Can faith and anxiety live in the same person? I think that Moses paints a clear picture of how a person can have both anxiety and faith and the wonderful things that God can do with it. I remember when I was in nursing school learning about two different types of stress. One was good and the other was bad. The good kind is that which spurs you into action. A man spends a night in the hospital after experiencing some chest pain. He then starts a journey that leads to him becoming healthier than he ever has been. A mother looses a child in a tragic accident and starts a campaign to ensure that no other mother has to experience her pain. An ER nurse looses a patient to a condition that she is not familiar with and sets out to learn everything she can about it and then teaches the rest of the ER staff. These are all examples of GOOD stress.
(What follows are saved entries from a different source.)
Lemma round_pos_mono (x y : Q) : 0 < x -> x <= y -> round_pos x <= round_pos y.
Proof.
  intros Hx H. assert (Hy : 0 < y) by lra.
  pose proof (quantum_mono x y Hx H) as Hq.
  destruct (Z.eq_dec (quantum x) (quantum y)) as [E | E].
  - unfold round_pos. rewrite E. pose proof (pow2_pos (quantum y)) as Hk.
    apply Qmult_le_compat_r; [ | lra].
    rewrite <- Zle_Qle. apply rne_mono, div_pow2_le, H.
  - assert (Hlt : (quantum x < quantum y)%Z) by lia.
    assert (Hy52 : quantum y = (binade y - 52)%Z) by (unfold quantum in *; lia).
    assert (Hb : (binade x < binade y)%Z) by (unfold quantum in *; lia).
    destruct (binade_spec x Hx) as [_ Bx]. destruct (binade_spec y Hy) as [By _].
    apply Qle_trans with (inject_Z 1 * pow2 (binade y)).
    + apply round_pos_le; [lia | ]. change (inject_Z 1) with 1.
      assert (L : pow2 (binade x + 1) <= pow2 (binade y)) by (apply pow2_le; lia).
      lra.
    + apply round_pos_ge; [lia | ]. change (inject_Z 1) with 1. lra.
Qed.

(** Numbers with a significand below [2^53] at a quantum not below the
    smallest are rounded to themselves. *)
Lemma round_pos_exact (x : Q) (m j : Z) :
  (0 < m < 2 ^ 53)%Z -> (-1074 <= j)%Z -> x == inject_Z m * pow2 j -> round_pos x == x.
Proof.
  intros Hm Hj E.
  assert (Hx : 0 < x).
  { rewrite E. apply Qmult_lt_0_compat; [ | apply pow2_pos].
    change 0 with (inject_Z 0). rewrite <- Zlt_Qlt. lia. }
  assert (Hq : (quantum x <= j)%Z).
  { destruct (binade_spec x Hx) as [B1 _].
    assert (L : (binade x < 53 + j)%Z).
    { apply pow2_lt_inv. apply Qle_lt_trans with x; [exact B1 | ].
      rewrite E, pow2_add. apply Qmult_lt_r; [apply pow2_pos | ].
      rewrite (pow2_Z 53) by lia. rewrite <- Zlt_Qlt. lia. }
    unfold quantum. lia. }
  apply Qle_antisym.
  - rewrite E at 2. apply round_pos_le; [exact Hq | rewrite E; apply Qle_refl].
  - rewrite E at 1. apply round_pos_ge; [exact Hq | rewrite E; apply Qle_refl].
Qed.

(** *** Rounding *)

Lemma Qnum_pos (x : Q) : 0 < x -> exists p, Qnum x = Z.pos p.
Proof.
  intros H. destruct x as [[ | p | p] d]; unfold Qlt in H; cbn in H; try lia.
  exists p. reflexivity.
Qed.

Lemma Qnum_neg (x : Q) : x < 0 -> exists p, Qnum x = Z.neg p.
Proof.
  intros H. destruct x as [[ | p | p] d]; unfold Qlt in H; cbn in H; try lia.
  exists p. reflexivity.
Qed.

Lemma Qnum_zero (x : Q) : x == 0 -> Qnum x = 0%Z.
Proof. intros H. unfold Qeq in H. cbn in H. lia. Qed.

Lemma fl_pos (x : Q) : 0 < x -> fl x == round_pos x.
Proof. intros H. unfold fl. destruct (Qnum_pos x H) as [p ->]. apply Qred_correct. Qed.

Lemma fl_neg (x : Q) : x < 0 -> fl x == - round_pos (- x).
Proof. intros H. unfold fl. destruct (Qnum_neg x H) as [p ->]. apply Qred_correct. Qed.

Lemma fl_zero (x : Q) : x == 0 -> fl x = 0.
Proof. intros H. unfold fl. rewrite (Qnum_zero x H). reflexivity. Qed.

Lemma fl_cases (x : Q) :
  (x == 0 /\ fl x = 0) \/ (0 < x /\ fl x == round_pos x) \/
  (x < 0 /\ fl x == - round_pos (- x)).
Proof.
  destruct (Q_dec x 0) as [[H | H] | H].
  - right. right. split; [exact H | apply fl_neg, H].
  - right. left. split; [exact H | apply fl_pos, H].
  - left. split; [exact H | apply fl_zero, H].
Qed.

Lemma fl_comp (x y : Q) : x == y -> fl x = fl y.
Proof.
  intros E. unfold fl.
  destruct (Q_dec x 0) as [[H | H] | H].
  - assert (H' : y < 0) by (rewrite <- E; exact H).
    destruct (Qnum_neg x H) as [p ->]. destruct (Qnum_neg y H') as [q ->].
    apply Qred_complete. apply Qopp_comp. apply round_pos_comp; [lra | rewrite E; reflexivity].
  - assert (H' : 0 < y) by (rewrite <- E; exact H).
    destruct (Qnum_pos x H) as [p ->]. destruct (Qnum_pos y H') as [q ->].
    apply Qred_complete. apply round_pos_comp; assumption.
  - assert (H' : y == 0) by (rewrite <- E; exact H).
    rewrite (Qnum_zero x H), (Qnum_zero y H'). reflexivity.
Qed.

Lemma fl_opp (x : Q) : fl (- x) == - fl x.
Proof.
  destruct (fl_cases x) as [[H E] | [[H E] | [H E]]].
  - rewrite E, (fl_zero (- x)) by lra. reflexivity.
  - rewrite E, fl_neg by lra.
    apply Qopp_comp. apply round_pos_comp; [lra | ring].
  - rewrite E, fl_pos by lra. ring.
Qed.

Lemma fl_mono (x y : Q) : x <= y -> fl x <= fl y.
Proof.
  intros H.
  destruct (fl_cases x) as [[Hx Ex] | [[Hx Ex] | [Hx Ex]]];
    destruct (fl_cases y) as [[Hy Ey] | [[Hy Ey] | [Hy Ey]]];
    rewrite Ex, Ey; try (exfalso; lra); try apply Qle_refl.
  - apply round_pos_nonneg, Hy.
  - apply round_pos_mono; assumption.
  - assert (0 <= round_pos (- x)) by (apply round_pos_nonneg; lra). lra.
  - assert (0 <= round_pos (- x)) by (apply round_pos_nonneg; lra).
    assert (0 <= round_pos y) by (apply round_pos_nonneg; lra). lra.
  - assert (round_pos (- y) <= round_pos (- x)) by (apply round_pos_mono; lra). lra.
Qed.

Lemma fl_exact (x : Q) : representable x -> fl x == x.
Proof.
  intros (m & j & Hm & Hj & E).
  destruct (Z.lt_trichotomy m 0) as [Hs | [Hs | Hs]].
  - assert (Hx : x < 0).
    { rewrite E. assert (inject_Z m < 0) by (change 0 with (inject_Z 0); rewrite <- Zlt_Qlt; lia).
      pose proof (pow2_pos j). nra. }
    rewrite fl_neg by exact Hx.
    rewrite (round_pos_exact (- x) (- m) j); [ring | lia | exact Hj | ].
    rewrite E, inject_Z_opp. ring.
  - subst m. rewrite fl_zero; [ | rewrite E; change (inject_Z 0) with 0; ring].
    rewrite E. change (inject_Z 0) with 0. ring.
  - assert (Hx : 0 < x).
    { rewrite E. apply Qmult_lt_0_compat; [ | apply pow2_pos].
      change 0 with (inject_Z 0). rewrite <- Zlt_Qlt. lia. }
    rewrite fl_pos by exact Hx.
    apply (round_pos_exact x m j); [lia | exact Hj | exact E].
Qed.

Lemma representable_Z (n : Z) : (Z.abs n <= 2 ^ 53)%Z -> representable (inject_Z n).
Proof.
  intros H. destruct (Z.eq_dec (Z.abs n) (2 ^ 53)) as [E | E].
  - exists (Z.sgn n), 53%Z. split; [ | split].
    + destruct n; cbn; lia.
    + lia.
    + rewrite (pow2_Z 53) by lia. rewrite <- inject_Z_mult.
      replace (Z.sgn n * 2 ^ 53)%Z with n; [reflexivity | ].
      rewrite <- E. symmetry. rewrite Z.mul_comm. apply Z.abs_sgn.
  - exists n, 0%Z. split; [lia | split; [lia | ]].
    change (pow2 0) with 1. ring.
Qed.

Lemma Qred_inject_Z (n : Z) : Qred (inject_Z n) = inject_Z n.
Proof.
  unfold inject_Z, Qred.
  pose proof (Z.ggcd_gcd n 1) as G. pose proof (Z.ggcd_correct_divisors n 1) as D.
  destruct (Z.ggcd n 1) as [g [aa bb]]. cbn in G. subst g.
  rewrite Z.gcd_1_r in D. destruct D as [D1 D2].
  rewrite !Z.mul_1_l in *. subst aa. subst bb. reflexivity.
Qed.

Lemma fl_canon (x : Q) : Qred (fl x) = fl x.
Proof.
  unfold fl. destruct (Qnum x); [reflexivity | | ];
    apply Qred_complete, Qred_correct.
Qed.

Lemma eq_canon (x y : Q) : Qred x = x -> Qred y = y -> x == y -> x = y.
Proof. intros Hx Hy E. rewrite <- Hx, <- Hy. apply Qred_complete, E. Qed.

(** Whole numbers up to [2^53] in magnitude are numbers of the format. *)
Lemma fl_Z (n : Z) : (Z.abs n <= 2 ^ 53)%Z -> fl (inject_Z n) = inject_Z n.
Proof.
  intros H. apply eq_canon; [apply fl_canon | apply Qred_inject_Z | ].
  apply fl_exact, representable_Z, H.
Qed.

Lemma round_pos_representable (x : Q) : 0 < x -> representable (round_pos x).
Proof.
  intros Hx. set (k := quantum x). set (N := rne (x / pow2 k)).
  destruct (binade_spec x Hx) as [_ B2].
  assert (Hk : (-1074 <= k)%Z) by (unfold k, quantum; lia).
  assert (Hk2 : (binade x + 1 <= k + 53)%Z) by (unfold k, quantum; lia).
  assert (HN0 : (0 <= N)%Z).
  { apply rne_ge_Z. change (inject_Z 0) with 0.
    apply Qle_shift_div_l; [apply pow2_pos | lra]. }
  assert (HN : (N <= 2 ^ 53)%Z).
  { apply rne_le_Z. apply Qmult_le_r with (pow2 k); [apply pow2_pos | ].
    rewrite div_pow2, <- (pow2_Z 53) by lia. rewrite <- pow2_add.
    assert (L : pow2 (binade x + 1) <= pow2 (53 + k)) by (apply pow2_le; lia).
    lra. }
  destruct (Z.eq_dec N (2 ^ 53)) as [E | E].
  - exists 1%Z, (k + 53)%Z. split; [cbn; lia | split; [lia | ]].
    unfold round_pos. fold k. fold N. rewrite E.
    rewrite pow2_add, (pow2_Z 53) by lia. change (inject_Z 1) with 1. ring.
  - exists N, k. split; [lia | split; [exact Hk | ]]. reflexivity.
Qed.

Lemma representable_opp (x : Q) : representable x -> representable (- x).
Proof.
  intros (m & j & Hm & Hj & E). exists (- m)%Z, j.
  split; [lia | split; [exact Hj | ]]. rewrite E, inject_Z_opp. ring.
Qed.

Lemma representable_comp (x y : Q) : x == y -> representable x -> representable y.
Proof. intros E (m & j & Hm & Hj & H). exists m, j. rewrite <- E. auto. Qed.

Lemma fl_representable (x : Q) : representable (fl x).
Proof.
  destruct (fl_cases x) as [[H E] | [[H E] | [H E]]].
  - rewrite E. apply (representable_Z 0). cbn. lia.
  - apply (representable_comp (round_pos x)); [symmetry; exact E | ].
    apply round_pos_representable, H.
  - apply (representable_comp (- round_pos (- x))); [symmetry; exact E | ].
    apply representable_opp, round_pos_representable. lra.
Qed.

Lemma fl_idempotent (x : Q) : fl (fl x) = fl x.
Proof.
  apply eq_canon; [apply fl_canon | apply fl_canon | ].
  apply fl_exact, fl_representable.
Qed.

Lemma is_double_spec (x : Q) : is_double x = true <-> fl x == x.
Proof. unfold is_double. apply Qeq_bool_iff. Qed.

Lemma is_double_representable (x : Q) : is_double x = true -> representable x.
Proof.
  intros H. apply is_double_spec in H.
  apply (representable_comp (fl x)); [exact H | apply fl_representable].
Qed.

Lemma fl_nonneg (x : Q) : 0 <= x -> 0 <= fl x.
Proof. intros H. exact (fl_mono 0 x H). Qed.

Lemma fl_nonpos (x : Q) : x <= 0 -> fl x <= 0.
Proof. intros H. exact (fl_mono x 0 H). Qed.

(** A number of the format below 1 is at most [1 - 2^-53]. *)
Lemma below_one (r : Q) : is_double r = true -> r < 1 -> r <= 1 - pow2 (-53).
Proof.
  intros Hd H1. apply is_double_spec in Hd.
  destruct (Qlt_le_dec (1 # 2) r) as [Hh | Hh].
  - assert (Hr : 0 < r) by lra.
    assert (Hb : binade r = (-1)%Z).
    { apply binade_unique. change (pow2 (-1)) with (/ 2). change (pow2 (-1 + 1)) with 1.
      split; [ | exact H1]. apply Qlt_le_weak. exact Hh. }
    assert (Hq : quantum r = (-53)%Z) by (unfold quantum; rewrite Hb; reflexivity).
    rewrite fl_pos in Hd by exact Hr. unfold round_pos in Hd. rewrite Hq in Hd.
    set (N := rne (r / pow2 (-53))) in *.
    assert (HN : (N < 2 ^ 53)%Z).
    { rewrite Zlt_Qlt. apply Qmult_lt_r with (pow2 (-53)); [apply pow2_pos | ].
      rewrite Hd. rewrite <- (pow2_Z 53) by lia. rewrite <- pow2_add.
      change (pow2 (53 + -53)) with 1. exact H1. }
    assert (HN' : inject_Z N <= inject_Z (2 ^ 53 - 1)) by (rewrite <- Zle_Qle; lia).
    rewrite <- Hd.
    apply Qle_trans with (inject_Z (2 ^ 53 - 1) * pow2 (-53)).
    + apply Qmult_le_compat_r; [exact HN' | apply Qlt_le_weak, pow2_pos].
    + vm_compute. discriminate.
  - apply Qle_trans with (1 # 2); [exact Hh | ]. vm_compute. discriminate.
Qed.

(** Rounding moves a number of the normal range by at most its [2^-53]th
    part. *)
Lemma fl_upper (y : Q) : pow2 (-1022) <= y -> fl y <= y * (1 + pow2 (-53)).
Proof.
  intros Hy. assert (H0 : 0 < y).
  { apply Qlt_le_trans with (pow2 (-1022)); [apply pow2_pos | exact Hy]. }
  rewrite fl_pos by exact H0.
  destruct (binade_spec y H0) as [B1 B2].
  assert (Hb : (-1022 <= binade y)%Z).
  { assert (L : (-1022 < binade y + 1)%Z) by (apply pow2_lt_inv; lra). lia. }
  assert (Hq : quantum y = (binade y - 52)%Z) by (unfold quantum; lia).
  unfold round_pos. rewrite Hq. set (k := (binade y - 52)%Z).
  pose proof (rne_near (y / pow2 k)) as [_ N2].
  pose proof (pow2_pos k) as Hk.
  assert (E : pow2 (binade y) * pow2 (-53) == pow2 k * (1 # 2)).
  { rewrite <- pow2_add. replace (binade y + -53)%Z with (k + -1)%Z by (unfold k; lia).
    rewrite pow2_add. reflexivity. }
  pose proof (div_pow2 y k) as D.
  set (t := y / pow2 k) in *. set (N := inject_Z (rne t)) in *.
  set (P := pow2 (-53)) in *. pose proof (pow2_pos (-53)) as HP. fold P in HP.
  assert (S1 : N * pow2 k <= y + pow2 k * (1 # 2)) by nra.
  assert (S2 : pow2 k * (1 # 2) <= y * P) by (rewrite <- E; nra).
  lra.
Qed.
Bad stress is that which leads you to inactivity. Stressors that cause us to become paralyzed with fear. A woman finally leaves her husband after years of abuse, and vows never to allow herself to get close to another man. A father looses a child in a car accident and is unable to leave the house without debilitating fear. A man choses never to marry because half of marriages end in divorce. These are examples of bad stress.

Can anxiety be good? I think that much like I learned about stress in nursing school, anxiety can be either good or bad. Just like with the examples of good and bad stress above, the difference between good or bad anxiety is not the cause, or the symptoms. Rather it is what comes next. What do we do with our anxiety? does your anxiety push you into action, or does it paralyze you with fear? Moses experienced an anxiety that pushed him into action. Ultimately  this is a choice. I’m not saying that it is an easy one, or that it is an easy thing to do. BUT, in the midst of your anxiety, what do you do? Do you reach out to people that can help? Do you reach out to God? Do you step out trusting God, even though you are afraid?

For most of us anxiety and fear will come. When it does, take a moment to really consider what comes next. Make the choice to turn this anxiety into a good thing. Let the anxiety push you into action.